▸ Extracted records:
(** [np.unwrap(p)] with its defaults (period [2 pi], discontinuity
    [pi]): each jump [dd] is reduced to [ddmod] in [[-pi, pi]], the
    boundary value [-pi] being turned into [pi] for a positive jump;
    jumps smaller than [pi] are left alone; the corrections are
    accumulated and added from the second entry on. *)
Definition unwrap_correction (dd : R) : R :=
  let ddmod0 := np_mod (dd - - PI) (2 * PI) + - PI in
  let ddmod := if Reqb ddmod0 (- PI) && Rltb 0 dd then PI else ddmod0 in
  if Rltb (Rabs dd) PI then 0 else ddmod - dd.

Definition np_unwrap (p : list R) : list R :=
  match p with
  | [] => []
  | p0 :: rest =>
      p0 :: zip_with Rplus rest (np_cumsum (map unwrap_correction (np_diff p)))
  end.

(** The time axis the demodulated signal is plotted against. *)
Definition ifft_trim (sIFT : list C) : M (list C * string) :=
  has_ripple ← contains "workup/time/mask/rippleless";
  if has_ripple : bool then
    d ← getitem "workup/time/mask/rippleless";
    mask ← liftR (as_bool (data d));
    sIFT ← liftR (np_getitem_mask sIFT mask);
    mret (sIFT, "workup/time/x_rippleless")
  else
    has_mask ← contains "workup/time/mask/binarate";
    if has_mask : bool then mret (sIFT, "/workup/time/x_binarated")
    else mret (sIFT, "x").

(** The spectrum the inverse transform works on: the stored transform
    over the time step, times the Hilbert filter when it exists, times
    the bandpass filter when it exists. *)
Definition ifft_spectrum : M (list C) :=
  dFT ← getitem "workup/freq/FT";
  FT ← liftR (as_complex (data dFT));
  dt ← get_step;
  let s := map (Cscale (/ dt)) FT in
  has_Hc ← contains "workup/freq/filter/Hc";
  s ← (if has_Hc : bool then
         d ← getitem "workup/freq/filter/Hc";
         Hc ← liftR (as_real (data d));
         liftR (np_cmul s Hc)
       else mret s);
  has_bp ← contains "workup/freq/filter/bp";
  if has_bp : bool then
    d ← getitem "workup/freq/filter/bp";
    bp ← liftR (as_real (data d));
    liftR (np_cmul s bp)
  else mret s.
(** * NukaCola: the LED cluster pattern engine (LedCluster.h, NonVol.h)
      and the sketch around it (InputHelper.h, OutputHelper.h, Common.h,
      sketch_nuka_cola.ino)

    A shallow embedding of the [LedCluster] class of the Arduino Nano sketch:
    the persisted [Settings] record behind [NonVol<Settings>], the cycle clock
    ([getCurrentLightInfo]), the pattern methods, the global brightness
    scaling, the duty-cycle table and the settings mutators.

    Target conventions (AVR, Arduino core):
    - [int] is 16 bits and [long] is 32 bits, two's complement; arithmetic
      results are wrapped with [int16] / [int32];
    - [%] and [/] on integers truncate toward zero ([Z.rem], [Z.quot]);
    - [float] (and [double]) is IEEE-754 binary32.  The arithmetic the class
      needs is collected in the interface [FloatArith].  Two instances are
      given: [binary32], bit-exact on [spec_float], and [exactQ], the same
      operations without rounding error on [Q];
    - [round], [abs], [min], [max] are the Arduino.h macros;
    - [millis()] is an input of the operations that read it, [random()] is a
      stream carried by the board state, [analogWrite] and [EEPROM.put]
      append to logs carried by the board state.  [Serial] output and
      [delay] are not modelled;
    - the sketch reads [millis()], [digitalRead] and the bytes of [Serial]
      from streams carried by its environment, and [digitalWrite] appends
      to a log there; the callbacks of an [InputHelper] are the events its
      [poll] returns. *)

From Stdlib Require Import ZArith QArith Qround Bool List Lia Lqa Ascii.
From Stdlib Require Import Floats.SpecFloat.
Import ListNotations.

Local Open Scope Z_scope.

(** ** Machine integers *)

Definition int16 (z : Z) : Z := (z + 32768) mod 65536 - 32768.
Definition int32 (z : Z) : Z := (z + 2147483648) mod 4294967296 - 2147483648.

Definition LONG_MAX : Z := 2147483647.

(** Arduino.h: [#define min(a,b) ((a)<(b)?(a):(b))] and
    [#define max(a,b) ((a)>(b)?(a):(b))]. *)
Definition minZ (a b : Z) : Z := if a <? b then a else b.
Definition maxZ (a b : Z) : Z := if a >? b then a else b.

(** Arduino.h: [#define abs(x) ((x)>0?(x):-(x))], on an [int]. *)
Definition absZ (x : Z) : Z := if x >? 0 then x else int16 (- x).

(** ** Floating point interface *)

Class FloatArith (F : Type) : Type := {
  f_of_int : Z -> F;          (* conversion of an integer to float *)
  f_lit : Z -> Z -> F;        (* the literal num/den *)
  f_add : F -> F -> F;
  f_sub : F -> F -> F;
  f_mul : F -> F -> F;
  f_div : F -> F -> F;
  f_neg : F -> F;
  f_ltb : F -> F -> bool;
  f_leb : F -> F -> bool;
  f_trunc : F -> Z;           (* conversion to an integer: toward zero *)
  f_cos : F -> F;             (* libm, not part of the sketch *)
  f_sin : F -> F
}.

(** *** binary32 on [spec_float] *)

Module B32.
Definition prec : Z := 24.
Definition emax : Z := 128.

Definition of_int (z : Z) : spec_float := binary_normalize prec emax z 0 false.

Definition add := SFadd prec emax.
Definition sub := SFsub prec emax.
Definition mul := SFmul prec emax.
Definition div := SFdiv prec emax.
Definition lit (num den : Z) : spec_float := div (of_int num) (of_int den).

(** Truncation toward zero of a finite value [m * 2^e]; the conversion of
    an infinity or a NaN is undefined in C and yields 0 here. *)
Definition trunc (x : spec_float) : Z :=
  match x with
  | S754_finite s m e =>
      let v := match e with
               | Zneg p => Z.shiftr (Zpos m) (Zpos p)
               | _ => Z.shiftl (Zpos m) e
               end in
      if s then - v else v
  | _ => 0
  end.
End B32.

Definition binary32 (cosf sinf : spec_float -> spec_float) : FloatArith spec_float := {|
  f_of_int := B32.of_int;
  f_lit := B32.lit;
  f_add := B32.add;
  f_sub := B32.sub;
  f_mul := B32.mul;
  f_div := B32.div;
  f_neg := SFopp;
  f_ltb := SFltb;
  f_leb := SFleb;
  f_trunc := B32.trunc;
  f_cos := cosf;
  f_sin := sinf
|}.

(** *** Exact rationals *)

Module ExactQ.
Definition ltb (a b : Q) : bool := negb (Qle_bool b a).
Definition trunc (x : Q) : Z := Z.quot (Qnum x) (Zpos (Qden x)).
Definition lit (num den : Z) : Q := Qdiv (inject_Z num) (inject_Z den).
End ExactQ.
(** * titiler-pgstac: search identity, item cache and colormap resolution

    A shallow embedding of [titiler/pgstac/dependencies.py] together with the
    parts of the registration and resolution path that the dependencies feed,
    and the properties of the specification checked against it.  The
    writing of rasters in [titiler/pgstac/cog_utils.py] is embedded too,
    and further properties of both files are proved after those of the
    specification.

    Python values are embedded as first-order data: [str] as [string],
    [int] as [Z], [dict] as an association list in insertion order, [None]
    as a constructor of its own.  Exceptions are values of a sum type, the
    process-wide cache is threaded explicitly as state. *)

From Stdlib Require Import ZArith List Bool Ascii String Floats Lia.
From stdpp Require Import gmap strings list sorting.
Import ListNotations.

Set Warnings "-register-all".

Local Open Scope string_scope.
Local Open Scope Z_scope.

(* ===================================================================== *)
(** * Python values that travel as JSON *)
(* ===================================================================== *)

Module Py.

(** A JSON number is kept as a decimal [mant * 10^-scale]: this is what the
    text sent to the catalogue carries and what its [jsonb] type stores. *)
Record number := Num { mant : Z; scale : nat }.
(** * Structure increment generator (scripts/methane_o2_structure_increments.py)

    A shallow embedding of [increment_and_write_xyz] and of the Python
    built-ins it relies on:

    - binary64 floats are Rocq's primitive floats; [float(s)] and the
      [".Nf"] format specification are modelled exactly (correct rounding,
      ties to even) through the exact rational value of a float;
    - strings are byte strings (ASCII input is assumed), and a line break
      is written as it is (as on POSIX);
    - the file system is a finite map from paths to nodes, a node being a
      directory or a regular file with its bytes (no links, no
      permissions), and the generator runs in a state-and-exception monad
      over it;
    - the [while] loop is bounded by a fuel argument, with a distinct
      outcome for a loop that is still running when the fuel is spent.

    Two further modules embed what the plot scripts do to plain data:
    the selection of methods and the conversion of the CID column in
    scripts/ctcharge_methaneo2.py, and the reset to the dissociation
    limit in scripts/energies_nh4f.py. *)

From Stdlib Require Import ZArith List String Ascii Floats Lia DecimalString.
From stdpp Require Import gmap strings list.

▸ DIRECTIONS FOR THIS TASK: Above are the lines; repeat exactly the ones from the line containing "Class FloatArith (F" down to the line containing "Definition binary32 (cosf", both inclusive.

▸ WRITTEN SOLUTION:
Class FloatArith (F : Type) : Type := {
  f_of_int : Z -> F;          (* conversion of an integer to float *)
  f_lit : Z -> Z -> F;        (* the literal num/den *)
  f_add : F -> F -> F;
  f_sub : F -> F -> F;
  f_mul : F -> F -> F;
  f_div : F -> F -> F;
  f_neg : F -> F;
  f_ltb : F -> F -> bool;
  f_leb : F -> F -> bool;
  f_trunc : F -> Z;           (* conversion to an integer: toward zero *)
  f_cos : F -> F;             (* libm, not part of the sketch *)
  f_sin : F -> F
}.

(** *** binary32 on [spec_float] *)

Module B32.
Definition prec : Z := 24.
Definition emax : Z := 128.

Definition of_int (z : Z) : spec_float := binary_normalize prec emax z 0 false.

Definition add := SFadd prec emax.
Definition sub := SFsub prec emax.
Definition mul := SFmul prec emax.
Definition div := SFdiv prec emax.
Definition lit (num den : Z) : spec_float := div (of_int num) (of_int den).

(** Truncation toward zero of a finite value [m * 2^e]; the conversion of
    an infinity or a NaN is undefined in C and yields 0 here. *)
Definition trunc (x : spec_float) : Z :=
  match x with
  | S754_finite s m e =>
      let v := match e with
               | Zneg p => Z.shiftr (Zpos m) (Zpos p)
               | _ => Z.shiftl (Zpos m) e
               end in
      if s then - v else v
  | _ => 0
  end.
End B32.

Definition binary32 (cosf sinf : spec_float -> spec_float) : FloatArith spec_float := {|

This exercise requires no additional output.